Start of EXTRACTED RECORDS

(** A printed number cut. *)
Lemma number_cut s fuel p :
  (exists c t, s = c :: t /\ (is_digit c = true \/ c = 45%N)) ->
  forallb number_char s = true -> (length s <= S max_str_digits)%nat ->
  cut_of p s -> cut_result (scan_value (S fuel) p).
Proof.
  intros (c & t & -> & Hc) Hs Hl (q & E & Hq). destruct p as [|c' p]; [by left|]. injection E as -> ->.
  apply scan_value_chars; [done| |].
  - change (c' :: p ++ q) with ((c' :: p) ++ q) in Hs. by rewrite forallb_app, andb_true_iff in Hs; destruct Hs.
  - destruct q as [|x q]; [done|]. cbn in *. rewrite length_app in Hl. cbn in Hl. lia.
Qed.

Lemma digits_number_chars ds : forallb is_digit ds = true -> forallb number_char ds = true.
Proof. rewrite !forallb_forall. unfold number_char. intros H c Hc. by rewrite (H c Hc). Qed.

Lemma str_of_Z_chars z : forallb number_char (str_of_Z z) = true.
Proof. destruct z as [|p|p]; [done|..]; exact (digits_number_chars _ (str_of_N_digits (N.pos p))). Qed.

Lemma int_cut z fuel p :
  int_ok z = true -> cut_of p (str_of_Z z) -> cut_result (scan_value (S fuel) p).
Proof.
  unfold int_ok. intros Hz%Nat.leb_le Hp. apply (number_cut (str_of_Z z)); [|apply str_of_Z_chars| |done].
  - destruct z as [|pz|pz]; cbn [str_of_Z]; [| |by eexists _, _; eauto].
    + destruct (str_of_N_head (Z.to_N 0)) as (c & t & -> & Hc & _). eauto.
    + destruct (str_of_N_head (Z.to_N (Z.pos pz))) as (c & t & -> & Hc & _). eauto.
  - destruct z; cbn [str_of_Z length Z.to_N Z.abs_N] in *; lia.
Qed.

End of EXTRACTED RECORDS
Start of EXTRACTED RECORDS

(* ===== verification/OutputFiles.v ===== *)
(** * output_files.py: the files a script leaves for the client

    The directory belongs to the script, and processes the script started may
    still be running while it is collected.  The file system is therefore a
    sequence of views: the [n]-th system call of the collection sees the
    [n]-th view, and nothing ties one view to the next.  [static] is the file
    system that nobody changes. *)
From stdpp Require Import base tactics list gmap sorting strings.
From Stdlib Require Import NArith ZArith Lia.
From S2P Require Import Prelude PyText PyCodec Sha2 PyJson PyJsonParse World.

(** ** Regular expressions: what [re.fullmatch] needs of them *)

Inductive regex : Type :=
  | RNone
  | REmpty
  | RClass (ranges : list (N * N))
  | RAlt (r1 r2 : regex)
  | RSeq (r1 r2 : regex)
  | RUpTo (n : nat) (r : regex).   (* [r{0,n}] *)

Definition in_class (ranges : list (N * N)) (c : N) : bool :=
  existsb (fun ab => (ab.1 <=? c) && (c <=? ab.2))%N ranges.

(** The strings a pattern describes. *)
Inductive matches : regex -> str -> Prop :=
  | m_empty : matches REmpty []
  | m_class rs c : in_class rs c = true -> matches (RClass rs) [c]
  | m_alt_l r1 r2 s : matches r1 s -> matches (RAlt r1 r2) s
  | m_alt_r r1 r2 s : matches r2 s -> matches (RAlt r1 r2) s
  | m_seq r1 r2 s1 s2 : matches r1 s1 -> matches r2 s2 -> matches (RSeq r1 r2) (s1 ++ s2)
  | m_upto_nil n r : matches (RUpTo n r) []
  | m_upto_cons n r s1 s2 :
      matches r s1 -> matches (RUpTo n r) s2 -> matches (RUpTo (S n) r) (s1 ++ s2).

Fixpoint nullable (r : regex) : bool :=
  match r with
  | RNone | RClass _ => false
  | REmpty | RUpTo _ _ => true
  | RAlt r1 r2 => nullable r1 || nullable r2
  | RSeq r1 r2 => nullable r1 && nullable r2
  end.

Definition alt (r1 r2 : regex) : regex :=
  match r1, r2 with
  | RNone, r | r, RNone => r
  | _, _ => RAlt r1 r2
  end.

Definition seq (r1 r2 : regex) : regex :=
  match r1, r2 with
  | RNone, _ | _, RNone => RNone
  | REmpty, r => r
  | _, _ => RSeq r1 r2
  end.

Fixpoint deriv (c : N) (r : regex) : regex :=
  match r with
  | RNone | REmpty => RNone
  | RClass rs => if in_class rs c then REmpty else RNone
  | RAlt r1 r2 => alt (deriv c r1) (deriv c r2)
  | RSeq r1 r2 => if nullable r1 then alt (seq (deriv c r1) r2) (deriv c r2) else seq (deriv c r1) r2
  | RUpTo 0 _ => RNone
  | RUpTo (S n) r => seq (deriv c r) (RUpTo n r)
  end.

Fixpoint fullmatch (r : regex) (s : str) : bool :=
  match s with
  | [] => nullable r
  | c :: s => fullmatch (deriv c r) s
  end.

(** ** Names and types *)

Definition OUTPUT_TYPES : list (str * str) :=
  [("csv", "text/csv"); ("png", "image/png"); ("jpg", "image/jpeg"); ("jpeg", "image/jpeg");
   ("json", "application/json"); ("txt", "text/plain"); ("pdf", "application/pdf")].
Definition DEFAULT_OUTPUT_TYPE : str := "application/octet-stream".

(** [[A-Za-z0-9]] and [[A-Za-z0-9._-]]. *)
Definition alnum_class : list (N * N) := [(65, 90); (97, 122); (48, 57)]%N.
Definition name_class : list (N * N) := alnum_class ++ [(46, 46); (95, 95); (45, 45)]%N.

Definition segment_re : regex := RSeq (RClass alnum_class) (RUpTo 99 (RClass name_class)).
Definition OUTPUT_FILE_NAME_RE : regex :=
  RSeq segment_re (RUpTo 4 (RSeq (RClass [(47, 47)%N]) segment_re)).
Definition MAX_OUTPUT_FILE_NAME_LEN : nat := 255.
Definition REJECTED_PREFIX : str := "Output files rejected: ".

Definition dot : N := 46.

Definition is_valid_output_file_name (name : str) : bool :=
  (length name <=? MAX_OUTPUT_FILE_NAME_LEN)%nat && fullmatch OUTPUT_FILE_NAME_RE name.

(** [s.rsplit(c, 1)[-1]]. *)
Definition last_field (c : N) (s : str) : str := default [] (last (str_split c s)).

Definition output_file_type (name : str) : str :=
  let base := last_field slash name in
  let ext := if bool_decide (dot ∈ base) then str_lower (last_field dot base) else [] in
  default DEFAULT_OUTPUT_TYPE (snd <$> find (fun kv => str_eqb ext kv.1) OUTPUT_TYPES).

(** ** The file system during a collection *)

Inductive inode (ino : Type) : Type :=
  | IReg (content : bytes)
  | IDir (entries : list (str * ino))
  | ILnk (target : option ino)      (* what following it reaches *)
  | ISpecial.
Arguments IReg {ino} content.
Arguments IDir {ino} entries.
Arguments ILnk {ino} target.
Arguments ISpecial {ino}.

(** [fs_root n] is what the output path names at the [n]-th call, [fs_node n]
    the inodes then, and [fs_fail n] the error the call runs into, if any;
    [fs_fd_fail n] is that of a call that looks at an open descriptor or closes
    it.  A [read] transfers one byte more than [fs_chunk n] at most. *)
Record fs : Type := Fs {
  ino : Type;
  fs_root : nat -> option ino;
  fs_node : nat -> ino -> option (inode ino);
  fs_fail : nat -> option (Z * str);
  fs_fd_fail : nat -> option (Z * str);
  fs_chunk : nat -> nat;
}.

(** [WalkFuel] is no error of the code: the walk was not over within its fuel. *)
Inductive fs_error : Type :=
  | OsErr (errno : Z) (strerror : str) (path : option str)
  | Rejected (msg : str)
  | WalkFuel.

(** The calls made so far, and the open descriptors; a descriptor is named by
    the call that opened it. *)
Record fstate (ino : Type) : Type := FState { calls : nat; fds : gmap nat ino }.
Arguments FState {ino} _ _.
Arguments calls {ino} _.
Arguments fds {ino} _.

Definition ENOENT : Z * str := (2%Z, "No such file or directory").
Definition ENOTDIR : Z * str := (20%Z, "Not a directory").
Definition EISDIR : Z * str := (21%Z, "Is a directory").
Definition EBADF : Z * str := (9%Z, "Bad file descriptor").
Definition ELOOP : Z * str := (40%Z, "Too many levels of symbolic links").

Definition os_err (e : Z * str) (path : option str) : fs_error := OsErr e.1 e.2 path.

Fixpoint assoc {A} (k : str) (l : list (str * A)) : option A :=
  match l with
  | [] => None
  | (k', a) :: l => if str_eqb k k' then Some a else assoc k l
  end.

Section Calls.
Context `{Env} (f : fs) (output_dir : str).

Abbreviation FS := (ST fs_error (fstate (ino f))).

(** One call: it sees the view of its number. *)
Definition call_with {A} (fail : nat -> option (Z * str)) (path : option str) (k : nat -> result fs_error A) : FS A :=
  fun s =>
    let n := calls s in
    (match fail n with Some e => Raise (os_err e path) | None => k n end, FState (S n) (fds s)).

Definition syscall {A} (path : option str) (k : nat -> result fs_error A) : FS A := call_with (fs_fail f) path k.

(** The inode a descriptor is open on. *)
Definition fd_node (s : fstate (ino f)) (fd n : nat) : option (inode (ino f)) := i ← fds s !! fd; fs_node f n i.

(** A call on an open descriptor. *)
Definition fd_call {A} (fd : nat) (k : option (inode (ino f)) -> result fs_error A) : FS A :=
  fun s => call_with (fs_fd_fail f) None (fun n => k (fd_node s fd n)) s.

End of EXTRACTED RECORDS
Start of EXTRACTED RECORDS

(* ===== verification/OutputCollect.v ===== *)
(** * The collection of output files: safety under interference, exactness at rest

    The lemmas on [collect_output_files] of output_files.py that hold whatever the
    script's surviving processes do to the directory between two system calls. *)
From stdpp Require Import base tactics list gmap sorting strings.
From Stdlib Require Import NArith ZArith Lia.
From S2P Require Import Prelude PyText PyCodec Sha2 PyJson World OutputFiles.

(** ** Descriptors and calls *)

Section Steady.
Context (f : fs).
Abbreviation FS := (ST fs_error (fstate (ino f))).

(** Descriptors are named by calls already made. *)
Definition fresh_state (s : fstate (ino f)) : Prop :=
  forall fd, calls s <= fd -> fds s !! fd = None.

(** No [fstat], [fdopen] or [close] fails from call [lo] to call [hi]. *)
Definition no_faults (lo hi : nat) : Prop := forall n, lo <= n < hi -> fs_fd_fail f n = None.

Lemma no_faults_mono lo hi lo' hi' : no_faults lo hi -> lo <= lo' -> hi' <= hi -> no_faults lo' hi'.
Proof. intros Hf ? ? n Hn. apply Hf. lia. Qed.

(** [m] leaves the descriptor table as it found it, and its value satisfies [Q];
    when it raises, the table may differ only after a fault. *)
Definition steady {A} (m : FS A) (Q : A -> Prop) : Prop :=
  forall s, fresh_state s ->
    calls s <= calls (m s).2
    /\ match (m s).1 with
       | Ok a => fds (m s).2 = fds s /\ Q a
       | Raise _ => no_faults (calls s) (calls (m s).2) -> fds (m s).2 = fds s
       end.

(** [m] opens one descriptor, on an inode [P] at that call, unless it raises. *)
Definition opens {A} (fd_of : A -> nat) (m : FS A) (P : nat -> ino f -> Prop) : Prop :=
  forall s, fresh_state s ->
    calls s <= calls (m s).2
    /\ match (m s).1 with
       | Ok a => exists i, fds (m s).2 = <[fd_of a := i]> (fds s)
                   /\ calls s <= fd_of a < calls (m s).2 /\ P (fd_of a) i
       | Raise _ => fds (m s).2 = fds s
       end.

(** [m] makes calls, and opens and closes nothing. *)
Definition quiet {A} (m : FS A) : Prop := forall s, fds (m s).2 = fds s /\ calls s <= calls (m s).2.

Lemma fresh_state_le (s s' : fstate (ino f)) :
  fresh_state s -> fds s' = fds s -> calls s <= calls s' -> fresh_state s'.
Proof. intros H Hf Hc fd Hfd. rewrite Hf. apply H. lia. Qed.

End of EXTRACTED RECORDS

TASK DIRECTIONS
Check each line of the data above for the word "collection" and copy the ones where it is found.

REPLY TO THE EXERCISE
    sequence of views: the [n]-th system call of the collection sees the
(** ** The file system during a collection *)
(** * The collection of output files: safety under interference, exactness at rest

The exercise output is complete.